Available records =
(** Messages and completions. *)
Lemma bounded_complete_promise e r : upholds bounded (complete_promise e r : DM unit).
Proof. unfold complete_promise. keep_bounded. Qed.
#[local] Hint Resolve bounded_complete_promise : bounded.
Lemma bounded_complete_pending source m f : upholds bounded (complete_pending source m f : DM unit).
Proof. unfold complete_pending. keep_bounded. Qed.
Lemma bounded_expire_pending : upholds bounded (expire_pending : DM unit).
Proof. unfold expire_pending. keep_bounded. Qed.
Lemma bounded_fail e : upholds bounded (fail e : DM unit).
Proof. unfold fail, store_state. keep_bounded. Qed.
Lemma bounded_submit_admitted job : upholds bounded (submit_admitted job : DM unit).
Proof. unfold submit_admitted, roll_back. keep_bounded. Qed.
Lemma bounded_admit job : upholds bounded (admit_job job : DM (option ActionJob)).
Proof. unfold admit_job. keep_bounded. Qed.
#[local] Hint Resolve bounded_complete_pending bounded_expire_pending bounded_fail bounded_submit_admitted
  bounded_admit : bounded.
Lemma bounded_send_and_cache_moved d m o l t : upholds bounded (send_and_cache_moved d m o l t : DM unit).
Proof. unfold send_and_cache_moved. keep_bounded. Qed.
#[local] Hint Resolve bounded_send_and_cache_moved : bounded.
Lemma bounded_start_request source trace m token : upholds bounded (start_request source trace m token : DM unit).
Proof. unfold start_request, send_and_cache_failure. keep_bounded. Qed.
#[local] Hint Resolve bounded_start_request : bounded.
Lemma bounded_handle_request source trace m : upholds bounded (handle_request source trace m : DM unit).
Proof. unfold handle_request, send_failure. keep_bounded. Qed.
#[local] Hint Resolve bounded_handle_request : bounded.
Lemma bounded_handle_message source trace m : upholds bounded (handle_message source trace m : DM unit).
Proof. unfold handle_message. keep_bounded. Qed.
#[local] Hint Resolve bounded_handle_message : bounded.
Lemma bounded_handle_transport_event e : upholds bounded (handle_transport_event e : DM unit).
Proof. unfold handle_transport_event. keep_bounded. Qed.
Lemma bounded_dispatch_local r : upholds bounded (dispatch_local r : DM unit).
Proof. unfold dispatch_local. keep_bounded. Qed.
Lemma bounded_handle_completion c : upholds bounded (handle_completion c : DM unit).
Proof. unfold handle_completion. keep_bounded. Qed.
#[local] Hint Resolve bounded_handle_transport_event bounded_dispatch_local bounded_handle_completion : bounded.

(** The driver. *)
Lemma bounded_send_retirements l : upholds bounded (send_retirements l : DM unit).
Proof. induction l as [|r l IH]; cbn [send_retirements]; unfold send_retirement; keep_bounded. Qed.
Lemma bounded_handle_completions n : upholds bounded (handle_completions n : DM nat).
Proof. induction n as [|n IH]; cbn [handle_completions]; unfold or_fail; keep_bounded. Qed.
Lemma bounded_take_local rest s : is_Some (local_queue s !! 0%nat) -> rest = tail (local_queue s) -> bounded s ->
  bounded (set_local_queue rest s).
Proof.
  intros Hq -> (B1 & B2 & B3 & B4 & B5 & B6 & B7). unfold bounded. split_and!; try done; try apply B7.
  cbn [local_queue set_local_queue]. destruct (local_queue s) as [|x l]; [done|]. rewrite len_cons in B6. cbn [tail]. lia.
Qed.
Lemma bounded_dispatch_locals n : upholds bounded (dispatch_locals n : DM nat).
Proof.
  induction n as [|n IH]; cbn [dispatch_locals]; [apply upholds_ret|]. intros s Hs. apply pwp_bind, pwp_gets.
  destruct (local_queue s) as [|r rest] eqn:Hq; [done|]. apply pwp_bind, pwp_modify.
  assert (Hb : bounded (set_local_queue rest s)) by (apply bounded_take_local; [by rewrite Hq|by rewrite Hq|done]).
  revert Hb. generalize (set_local_queue rest s). clear s Hs Hq.
  change (upholds bounded (dispatch_local r;; m ← dispatch_locals n; mret (S m) : DM nat)). keep_bounded.
Qed.
#[local] Hint Resolve bounded_send_retirements bounded_handle_completions bounded_dispatch_locals : bounded.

Exercise requirements =
Give all the records above again, wording unchanged.

Output of the task =
(** Messages and completions. *)
Lemma bounded_complete_promise e r : upholds bounded (complete_promise e r : DM unit).
Proof. unfold complete_promise. keep_bounded. Qed.
#[local] Hint Resolve bounded_complete_promise : bounded.
Lemma bounded_complete_pending source m f : upholds bounded (complete_pending source m f : DM unit).
Proof. unfold complete_pending. keep_bounded. Qed.
Lemma bounded_expire_pending : upholds bounded (expire_pending : DM unit).
Proof. unfold expire_pending. keep_bounded. Qed.
Lemma bounded_fail e : upholds bounded (fail e : DM unit).
Proof. unfold fail, store_state. keep_bounded. Qed.
Lemma bounded_submit_admitted job : upholds bounded (submit_admitted job : DM unit).
Proof. unfold submit_admitted, roll_back. keep_bounded. Qed.
Lemma bounded_admit job : upholds bounded (admit_job job : DM (option ActionJob)).
Proof. unfold admit_job. keep_bounded. Qed.
#[local] Hint Resolve bounded_complete_pending bounded_expire_pending bounded_fail bounded_submit_admitted
  bounded_admit : bounded.
Lemma bounded_send_and_cache_moved d m o l t : upholds bounded (send_and_cache_moved d m o l t : DM unit).
Proof. unfold send_and_cache_moved. keep_bounded. Qed.
#[local] Hint Resolve bounded_send_and_cache_moved : bounded.
Lemma bounded_start_request source trace m token : upholds bounded (start_request source trace m token : DM unit).
Proof. unfold start_request, send_and_cache_failure. keep_bounded. Qed.
#[local] Hint Resolve bounded_start_request : bounded.
Lemma bounded_handle_request source trace m : upholds bounded (handle_request source trace m : DM unit).
Proof. unfold handle_request, send_failure. keep_bounded. Qed.
#[local] Hint Resolve bounded_handle_request : bounded.
Lemma bounded_handle_message source trace m : upholds bounded (handle_message source trace m : DM unit).
Proof. unfold handle_message. keep_bounded. Qed.
#[local] Hint Resolve bounded_handle_message : bounded.
Lemma bounded_handle_transport_event e : upholds bounded (handle_transport_event e : DM unit).
Proof. unfold handle_transport_event. keep_bounded. Qed.
Lemma bounded_dispatch_local r : upholds bounded (dispatch_local r : DM unit).
Proof. unfold dispatch_local. keep_bounded. Qed.
Lemma bounded_handle_completion c : upholds bounded (handle_completion c : DM unit).
Proof. unfold handle_completion. keep_bounded. Qed.
#[local] Hint Resolve bounded_handle_transport_event bounded_dispatch_local bounded_handle_completion : bounded.

(** The driver. *)
Lemma bounded_send_retirements l : upholds bounded (send_retirements l : DM unit).
Proof. induction l as [|r l IH]; cbn [send_retirements]; unfold send_retirement; keep_bounded. Qed.
Lemma bounded_handle_completions n : upholds bounded (handle_completions n : DM nat).
Proof. induction n as [|n IH]; cbn [handle_completions]; unfold or_fail; keep_bounded. Qed.
Lemma bounded_take_local rest s : is_Some (local_queue s !! 0%nat) -> rest = tail (local_queue s) -> bounded s ->
  bounded (set_local_queue rest s).
Proof.
  intros Hq -> (B1 & B2 & B3 & B4 & B5 & B6 & B7). unfold bounded. split_and!; try done; try apply B7.
  cbn [local_queue set_local_queue]. destruct (local_queue s) as [|x l]; [done|]. rewrite len_cons in B6. cbn [tail]. lia.
Qed.
Lemma bounded_dispatch_locals n : upholds bounded (dispatch_locals n : DM nat).
Proof.
  induction n as [|n IH]; cbn [dispatch_locals]; [apply upholds_ret|]. intros s Hs. apply pwp_bind, pwp_gets.
  destruct (local_queue s) as [|r rest] eqn:Hq; [done|]. apply pwp_bind, pwp_modify.
  assert (Hb : bounded (set_local_queue rest s)) by (apply bounded_take_local; [by rewrite Hq|by rewrite Hq|done]).
  revert Hb. generalize (set_local_queue rest s). clear s Hs Hq.
  change (upholds bounded (dispatch_local r;; m ← dispatch_locals n; mret (S m) : DM nat)). keep_bounded.
Qed.
#[local] Hint Resolve bounded_send_retirements bounded_handle_completions bounded_dispatch_locals : bounded.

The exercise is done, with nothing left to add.